Ask HN: Is your Open-Source project's traction real or noise?

1 imilev 2 8/14/2025, 1:32:28 PM
Hey all, I've been working on an open-source project for the past few months. It became open-source 2 weeks ago. In the first few days the project got lot's of traction by just launching here on HN and few sub-reddits we got up-to 500 stars in 2, 3 days (I thought it was mostly Reddit, as on HN we got 6 upvotes).

Our project is technology specific so we share only with the relevant communities, started with python. Now we added support for TypeScript and so posted at few subreddits relevant to type-script.

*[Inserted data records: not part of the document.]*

Lemma industry_loop (curr prev : string) (cs : list Customer.t)
      (st : Dict.t Industry.stats) :
  let res := fold_left (industry_step curr prev) cs st in
  let total f := fun s => Zsum (map f (Dict.values s)) in
  total Industry.curr res = total Industry.curr st + Zsum (map (ltm_at curr) cs)
  /\ total Industry.prev res = total Industry.prev st + Zsum (map (ltm_at prev) cs)
  /\ total Industry.count res
     = total Industry.count st
       + Z.of_nat (List.length (filter (has_revenue curr prev) cs))
  /\ total Industry.churned_rev res
     = total Industry.churned_rev st
       + Zsum (map (ltm_at prev)
                   (filter (fun c => is_churned (ltm_at prev c) (ltm_at curr c)) cs))
  /\ total Industry.new_rev res
     = total Industry.new_rev st
       + Zsum (map (ltm_at curr)
                   (filter (fun c => is_new (ltm_at prev c) (ltm_at curr c)) cs))
  /\ (NoDup (Dict.keys st) -> NoDup (Dict.keys res))
  /\ (forall k, In k (Dict.keys res) ->
        In k (Dict.keys st)
        \/ exists c, In c cs /\ has_revenue curr prev c = true
                     /\ k = classify_customer_industry (Customer.kund c)).
Proof.
  cbv zeta. revert st. induction cs as [|c cs IH]; intros st.
  - simpl. repeat split; try lia; auto.
  - cbn [fold_left]. destruct (IH (industry_step curr prev st c))
      as (I1 & I2 & I3 & I4 & I5 & I6 & I7).
    destruct (industry_step_sums curr prev st c) as (S1 & S2 & S3 & S4 & S5).
    destruct (industry_step_keys curr prev st c) as [K1 K2].
    cbv zeta in *. rewrite I1, I2, I3, I4, I5, S1, S2, S3, S4, S5.
    rewrite !Zsum_filter_if in *. cbn [map filter].
    split; [unfold Zsum; cbn [fold_right]; fold (Zsum (map (ltm_at curr) cs)); lia|].
    split; [unfold Zsum; cbn [fold_right]; fold (Zsum (map (ltm_at prev) cs)); lia|].
    split; [destruct (has_revenue curr prev c); cbn [List.length]; lia|].
    split; [unfold Zsum; cbn [fold_right]; lia|].
    split; [unfold Zsum; cbn [fold_right]; lia|].
    split; [auto|].
    intros k Hk. destruct (I7 k Hk) as [H|[c0 [H0 [R0 E0]]]].
    + destruct (K2 k H) as [H1|[E R]]; [now left | right].
      exists c. split; [now left | now split].
    + right. exists c0. split; [now right | now split].
Qed.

We got a lot of up-votes there, currently the hottest post on vuejs, however no stars on github.

I was wondering does this mean that people actually don't care, as it seems they up-vote but don't really check the project. A question for all open-source people, how do you measure these different sources of traction as I also got nice discussions under the posts. Is it that the profile of people who star repositories is very different from those who are just kind of interested but do not really about the open-source aspect?

I also thought it could be as the repo is written in Python and TypeScript people don't like that. This is our project, maybe also we don't put enough effort in the readme: https://github.com/CodeBoarding/CodeBoarding

Looking forward to hear what you would suggest and your general opinion on the topic!

Comments (2)

JohnFen · 1h ago
> A question for all open-source people, how do you measure these different sources of traction as I also got nice discussions under the posts.

The only measure I've found that's useful is actual engagement: real people asking real questions about the project, bug reports, help requests, that sort of thing. Tangible evidence that the project is being used.

I've found generally that things like upvotes, github stars, etc., aren't actually very good indicators of traction. They're very crude and have a very large margin of error.

imilev · 1h ago
I understand, so you would much rather count an active Issue more valueable then few stars. I am saying active as I have seen already issues being open and as soon as a comment on my side gets in the person has disappeared, I suppose people are busy and don't have too much time for open-source anyway, so if the project doesn't run first try they give up.